DATA TO EXAMINE:

(** ** Routes and rules *)

Lemma ipnet_string_inj n n' :
  is_ipv4 (NetIP n) → is_ipv4 (NetIP n') → ipnet_string n = ipnet_string n' → n = n'.
Proof.
  intros Hn Hn' E. unfold ipnet_string in E.
  assert (∀ a o, split "/" (dotted a +:+ "/" +:+ itoa o) = dotted a :: split "/" (itoa o)) as Hs.
  { intros a o. rewrite app_char_str, split_app_sep by apply dotted_no_slash. done. }
  apply (f_equal (split "/")) in E. rewrite !Hs in E. injection E as Hd Ho.
  apply dotted_inj in Hd; [|done..].
  apply (f_equal (join "/")) in Ho. rewrite !join_split in Ho.
  apply itoa_inj in Ho. destruct n, n'; cbn in *. by subst.
Qed.

(** The rules of a kernel have IPv4 sources. *)
Definition rules_ipv4 (rs : list Rule) : Prop :=
  Forall (λ r, match Src r with Some src => is_ipv4 (NetIP src) | None => True end) rs.

Lemma rule_exists_spec rule src rs :
  Src rule = Some src → is_ipv4 (NetIP src) → rules_ipv4 rs →
  rule_exists rule rs = true ↔ rule ∈ rs.
Proof.
  intros Hs Hi Hf. unfold rule_exists. rewrite existsb_exists. setoid_rewrite <-list_elem_of_In. split.
  - intros (r & Hin & [Ht Hr]%andb_true_iff). apply bool_decide_eq_true in Ht.
    unfold rules_ipv4 in Hf. rewrite Forall_forall in Hf. specialize (Hf r Hin).
    rewrite Hs in Hr. destruct (Src r) as [src'|] eqn:Er; [|done].
    apply bool_decide_eq_true, ipnet_string_inj in Hr; [|done..].
    destruct r, rule; cbn in *. by subst.
  - intros Hin. exists rule. split; [done|]. rewrite Hs. by rewrite !bool_decide_true.
Qed.

Lemma table_rule_insert id ip l1 r l2 :
  Table r ≠ id → table_rule id ip (l1 ++ r :: l2) = table_rule id ip (l1 ++ l2).
Proof.
  intros Hr. induction l1 as [|x l1 IH]; cbn; [by rewrite decide_False|]. by rewrite IH.
Qed.

Lemma table_rule_own id ip l1 l2 o :
  table_rule id ip (l1 ++ l2) ≠ Some false →
  table_rule id ip (l1 ++ MkRule id (Some (MkIPNet ip o)) :: l2) = Some true.
Proof.
  induction l1 as [|x l1 IH]; cbn.
  - intros _. rewrite decide_True by done. by rewrite bool_decide_true.
  - case_decide; [|done]. destruct (Src x) as [src|]; [|done]. by case_bool_decide.
Qed.

Section routes.
Context {S : Type} `{NetlinkerLaws S}.

Lemma wrap_ok {A} msg (m : M S goerr A) s a s' : wrap msg m s = (Ok a, s') ↔ m s = (Ok a, s').
Proof. unfold wrap. destruct (m s) as [[]]; cbn; naive_solver. Qed.

Lemma reads_ok {A} (m : M S goerr A) s a s' : state_after m s = s → m s = (Ok a, s') → s' = s.
Proof. unfold state_after. intros Hs Hm. by rewrite Hm in Hs. Qed.

Definition nic_rule (a table : Z) : Rule := MkRule table (Some (MkIPNet a 32)).

Lemma GetNICIPAddr_reads nic s : state_after (GetNICIPAddr nic) s = s.
Proof.
  unfold GetNICIPAddr, state_after. rewrite bind_unfold. unfold wrap.
  pose proof (link_reads nic s) as Hl. unfold state_after in Hl.
  destruct (LinkByName nic s) as [[link|] s1]; cbn in *; subst; [|done].
  rewrite bind_unfold. pose proof (addr_reads link s) as Ha. unfold state_after in Ha.
  destruct (AddrList link s) as [[[|]|] s1]; by cbn in *; subst.
Qed.

(** What a successful configuration did. *)
Inductive configured (nic : string) (a : Z) (ip : string) (table : Z) (s s' : S) : Prop :=
| configured_intro link rs gw ipaddr s1 :
    LinkByName nic s = (Ok link, s) → RouteList link s = (Ok rs, s) →
    head (omap Gw rs) = Some gw → ParseIP ip = Some ipaddr →
    RouteReplace (lustre_route link ipaddr gw table) s = (Ok (), s1) →
    (if rule_exists (nic_rule a table) (rules s1) then s' = s1
     else RuleAdd (nic_rule a table) s1 = (Ok (), s') ∨ (nic_rule a table ∈ rules s1 ∧ s' = s1)) →
    configured nic a ip table s s'.

Lemma configureRoutesForNIC_ok nic a ip table s s' :
  configureRoutesForNIC nic a ip table s = (Ok (), s') → configured nic a ip table s s'.
Proof.
  unfold configureRoutesForNIC. rewrite bind_unfold.
  destruct (wrap _ (LinkByName nic) s) as [[link|] s1] eqn:El; [|done].
  apply wrap_ok in El. pose proof (reads_ok _ _ _ _ (link_reads nic s) El) as ->.
  rewrite bind_unfold. destruct (wrap _ (RouteList link) s) as [[rs|] s1] eqn:Er; [|done].
  apply wrap_ok in Er. pose proof (reads_ok _ _ _ _ (route_reads link s) Er) as ->.
  destruct (head (omap Gw rs)) as [gw|] eqn:Eg; [|done].
  destruct (ParseIP ip) as [ipaddr|] eqn:Ep; [|done].
  rewrite bind_unfold. destruct (wrap _ (RouteReplace _) s) as [[[]|] s1] eqn:Err; [|done].
  apply wrap_ok in Err. rewrite bind_unfold. unfold wrap. rewrite rule_list. cbn [map_err].
  fold (nic_rule a table). intros Hr. econstructor; [done..|].
  destruct (rule_exists _ _); [by injection Hr|].
  rewrite bind_unfold in Hr. unfold attempt in Hr.
  destruct (RuleAdd _ s1) as [[[]|e] s2] eqn:Ea; [injection Hr as <-; auto|].
  destruct (is_exist e) eqn:Ee; [|done]. injection Hr as <-.
  apply rule_add_exists in Ea as [? ->]; auto.
Qed.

EXERCISE REQUIREMENTS:
The answer is the lines above between the line holding "Lemma configureRoutesForNIC_ok nic" and the line holding "destruct (ParseIP ip)", inclusive, each written out exactly, and no others.

SOLUTION TO THIS EXERCISE:
Lemma configureRoutesForNIC_ok nic a ip table s s' :
  configureRoutesForNIC nic a ip table s = (Ok (), s') → configured nic a ip table s s'.
Proof.
  unfold configureRoutesForNIC. rewrite bind_unfold.
  destruct (wrap _ (LinkByName nic) s) as [[link|] s1] eqn:El; [|done].
  apply wrap_ok in El. pose proof (reads_ok _ _ _ _ (link_reads nic s) El) as ->.
  rewrite bind_unfold. destruct (wrap _ (RouteList link) s) as [[rs|] s1] eqn:Er; [|done].
  apply wrap_ok in Er. pose proof (reads_ok _ _ _ _ (route_reads link s) Er) as ->.
  destruct (head (omap Gw rs)) as [gw|] eqn:Eg; [|done].
  destruct (ParseIP ip) as [ipaddr|] eqn:Ep; [|done].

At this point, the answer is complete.